Marc témoigne d’une guérison à la fois immédiate… et totale puisque cette femme se rend compte aussitôt qu’elle est guérie : « A l’instant même, son hémorragie s’arrêta, et elle sentit dans son corps qu’elle était guérie de son mal »… Elle portait le fardeau de son infirmité depuis des années… et Jésus la guérit en un clin d’oeil. Ou plutôt : elle obtient sa guérison en un clin d’oeil, car cette guérison, d’une certaine façon, se fait « au corps défendant » de Jésus. Comme nous le disions dimanche dernier, le miracle lui a été « arraché ».
Jésus aurait pu la laisser repartir incognito, heureuse d’avoir trouvée la guérison. Eh bien non ! Il veut que cette femme comprenne que ce miracle n’a pas eu lieu sans sa volonté !
II
La guérison secrète de Jésus. Méditons à présent ses conséquences !
Il est bon de se souvenir ici que c’est une femme qui prend l’initiative et qui agit. Secrètement, sans doute, car son statut lui interdisait d’accoster un homme en public. Et sa maladie le lui interdisait doublement. Tout l’enseignement des rabbins se résumait à la cloîtrer chez elle, à la réduire à l’inactivité, à la passivité. Eh bien non ! Elle surmonte ce handicap et passe à l’action. Elle a compris que Jésus offre son aide et son salut sans distinction. Et que les femmes n’ont pas besoin de passer par les hommes pour avoir part au salut ! Dans le temple de Jérusalem, il y avait un parvis qui leur était réservé : elles pouvaient aller jusque-là et pas plus loin ! Dans les synagogues, il y avait – et de nos jours encore – un treillis séparant les femmes des hommes. L’instruction religieuse – et l’instruction tout court – était réservée aux hommes. Donc il y avait des barrières érigées entre les deux sexes et ces barrières, ce n’est pas Dieu qui les avait dressées.

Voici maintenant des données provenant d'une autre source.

(* ===== verification/Sealed.v ===== *)
(** * Sealed: what a stored contact is

    The shape of a contact row: each contact is absent, or a ciphertext with its
    nonce, and the email goes with its blind index.  [encrypted_by] and
    [indexed_by] say how the handlers make these columns, [readable_by] what the
    configured key makes of them. *)

From Stdlib Require Import Strings.Byte Strings.String.
From stdpp Require Import base tactics decidable option list strings.
From S2P Require Import Prelude Text Errors Borsh SolanaTypes Health World Concrete Crypto.
From S2P Require Import Jwt Auth OAuth User.

Open Scope string_scope.
Open Scope list_scope.

(** ** The shape, over what a ciphertext and an index are *)

Section Shape.
Context (S : string -> bytes -> bytes -> Prop) (I : string -> bytes -> Prop).

Definition sealed_pair (ct nonce : option bytes) : Prop :=
  match ct, nonce with
  | None, None => True
  | Some c, Some n => exists text, S text c n
  | _, _ => False
  end.

Definition sealed_email (ct nonce index : option bytes) : Prop :=
  match ct, nonce, index with
  | None, None, None => True
  | Some c, Some n, Some i => exists text, S text c n /\ I text i
  | _, _, _ => False
  end.

Definition sealed_values (v : ContactValues) : Prop :=
  sealed_email (cv_email_enc v) (cv_email_nonce v) (cv_email_index v) /\
  sealed_pair (cv_phone_enc v) (cv_phone_nonce v) /\
  sealed_pair (cv_push_enc v) (cv_push_nonce v).

Definition sealed_row (r : UserContactRow) : Prop :=
  sealed_email (uc_email_enc r) (uc_email_nonce r) (uc_email_index r) /\
  sealed_pair (uc_phone_enc r) (uc_phone_nonce r) /\
  sealed_pair (uc_push_token_enc r) (uc_push_token_nonce r).

Lemma coalesce_pair ct nonce ct' nonce' :
  sealed_pair ct nonce -> sealed_pair ct' nonce' ->
  sealed_pair (coalesce ct ct') (coalesce nonce nonce').
Proof. by destruct ct, nonce. Qed.

Lemma coalesce_email ct nonce index ct' nonce' index' :
  sealed_email ct nonce index -> sealed_email ct' nonce' index' ->
  sealed_email (coalesce ct ct') (coalesce nonce nonce') (coalesce index index').
Proof. by destruct ct, nonce, index. Qed.

Lemma merge_sealed v at_ r : sealed_values v -> sealed_row r -> sealed_row (merge_contact v at_ r).
Proof.
  intros (? & ? & ?) (? & ? & ?). split; [by apply coalesce_email | split; by apply coalesce_pair].
Qed.

Lemma new_sealed user v at_ : sealed_values v -> sealed_row (new_contact user v at_).
Proof. done. Qed.

Lemma set_email_sealed text e n i at_ r :
  S text e n -> I text i -> sealed_row r -> sealed_row (set_email e n i at_ r).
Proof. intros Hs Hi (_ & ? & ?). split; [by exists text | done]. Qed.
End Shape.

Lemma sealed_row_impl (S S' : string -> bytes -> bytes -> Prop) (I : string -> bytes -> Prop) r :
  (forall text ct nonce, S text ct nonce -> S' text ct nonce) -> sealed_row S I r -> sealed_row S' I r.
Proof.
  intros HS. assert (Hp : forall ct nonce, sealed_pair S ct nonce -> sealed_pair S' ct nonce).
  { intros [ct|] [nonce|]; cbn; try done. intros [t Ht]. exists t. by apply HS. }
  assert (He : forall ct nonce index, sealed_email S I ct nonce index -> sealed_email S' I ct nonce index).
  { intros [ct|] [nonce|] [index|]; cbn; try done. intros (t & Ht & Hi). exists t. by split; [apply HS|]. }
  intros (? & ? & ?). split; [by apply He | split; by apply Hp].
Qed.

(** ** What the handlers store *)

Section Contacts.
Context `{Ext, Env} (cfg : Config).

Definition encrypted_by (text : string) (ct nonce : bytes) : Prop :=
  exists key (w w' : World), decode_hex_key_32 (cfg_encryption_key cfg) = Ok key /\
    encrypt text key w = (Ok (ct, nonce), w').

Definition indexed_by (text : string) (index : bytes) : Prop :=
  exists idx, decode_hex_key_32 (cfg_encryption_index_key cfg) = Ok idx /\ index = hmac_index text idx.

(** The ciphertext opens to the text under the configured key and the nonce, and
    [decrypt] answers it. *)
Definition readable_by (text : string) (ct nonce : bytes) : Prop :=
  exists key n12, decode_hex_key_32 (cfg_encryption_key cfg) = Ok key /\
    to_bytesN 12 nonce = Some n12 /\
    aes256gcm_decrypt key (bn_bytes n12) ct = Some (as_bytes text) /\
    (is_utf8 (as_bytes text) = true -> decrypt ct n12 key = Ok text).

Lemma encrypted_readable text ct nonce :
  aes_correct -> random_lengths -> encrypted_by text ct nonce -> readable_by text ct nonce.
Proof.
  intros Haes Hrand (key & w & w' & Hk & He). unfold encrypt in He. run_inv. subst.
  unfold fill_random in Hs. injection Hs as <- <-. exists key.
  destruct (to_bytesN 12 (random_bytes (w_tick w) 12)) as [n12|] eqn:E.
  - exists n12. assert (Hd : aes256gcm_decrypt key (bn_bytes n12) ct = Some (as_bytes text)).
    { rewrite (to_bytesN_Some _ _ _ E). by apply Haes. }
    repeat (split; [done|]). intros Hutf. unfold decrypt. rewrite Hd.
    unfold string_from_utf8, as_bytes in *. rewrite Hutf. cbn. by rewrite string_of_list_byte_of_string.
  - exfalso. apply to_bytesN_None in E. apply E, Hrand.
Qed.

(** An encrypted contact that a request gives or leaves out. *)
Definition given_by (value : option string) (enc : option (bytes * bytes)) : Prop :=
  match value, enc with
  | None, None => True
  | Some text, Some (ct, nonce) => encrypted_by text ct nonce
  | _, _ => False
  end.

Lemma given_pair value enc :
  given_by value enc -> sealed_pair encrypted_by (option_map fst enc) (option_map snd enc).
Proof. destruct value as [text|], enc as [[ct nonce]|]; cbn; [by exists text | done..]. Qed.

Lemma given_email value enc idx :
  decode_hex_key_32 (cfg_encryption_index_key cfg) = Ok idx -> given_by value enc ->
  sealed_email encrypted_by indexed_by (option_map fst enc) (option_map snd enc)
    (option_map (fun e => hmac_index e idx) value).
Proof.
  intros Hi. destruct value as [text|], enc as [[ct nonce]|]; cbn; try done.
  intros He. exists text. split; [exact He | by exists idx].
Qed.

Lemma encrypt_given_by value key w enc w' :
  decode_hex_key_32 (cfg_encryption_key cfg) = Ok key ->
  encrypt_given value key w = (Ok enc, w') -> given_by value enc.
Proof.
  intros Hk. unfold encrypt_given. destruct value as [text|]; [|by intros [= <- <-]].
  intros Hr. run_inv. subst. destruct a as [ct nonce]. by exists key, w, w'.
Qed.

(** Every contact row is readable with the configured keys. *)
Definition contacts_readable (d : Db) : Prop :=
  forall r, r ∈ db_contacts d -> sealed_row readable_by indexed_by r.
End Contacts.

Cette femme comprend que ces barrières n’existent pas pour le Christ. Elle est impure depuis douze ans ; l’accès au temple lui est interdit, ainsi que les relations conjugales. Peut-être – c’est une hypothèse vraisemblable – a-t-elle été répudiée pour cela par son mari. Dans ce cas-là, la loi exigeait qu’il lui restitue sa dot, ce qui expliquerait qu’elle ait disposé d’argent pour se faire soigner. En bravant la foule, elle avait fait quelque chose que toutes les règles et coutumes interdisaient.
Cette femme touche Jésus dans un but bien précis : retrouver la santé. C’est un acte de foi. Et Jésus a répondu à ce geste par la guérison. Ne croyons surtout pas que les vêtements de Jésus étaient des vêtements magiques, dotés d’un pouvoir miraculeux. Ce serait de la superstition. Les vêtements de Jésus, en temps normal, n’avaient pas plus de pouvoir que ceux de n’importe qui. Mais voilà qu’une femme le touche pour avoir la guérison et Dieu la lui accorde. Le contact n’était pas obligatoire ; Jésus aurait pu la guérir autrement. Dans son omniscience, il connaissait sa maladie incurable. Il aurait pu la guérir même à distance, comme il l’a fait en d’autres circonstances. Non, Jésus veut que cette guérison devienne un signe. Et pour cela, il faut qu’elle devienne visible, qu’elle soit connue.
Jésus entame donc un dialogue. Il veut rendre le miracle public. C’est pourquoi il demande : qui a touché mes vêtements ? Avec la surprise des disciples, que l’on connaît. Alors, raconte Marc, sachant ce qui s’est passé en elle, la femme se met à trembler de peur. Elle vient se jeter aux pieds de Jésus et lui avoue toute la vérité.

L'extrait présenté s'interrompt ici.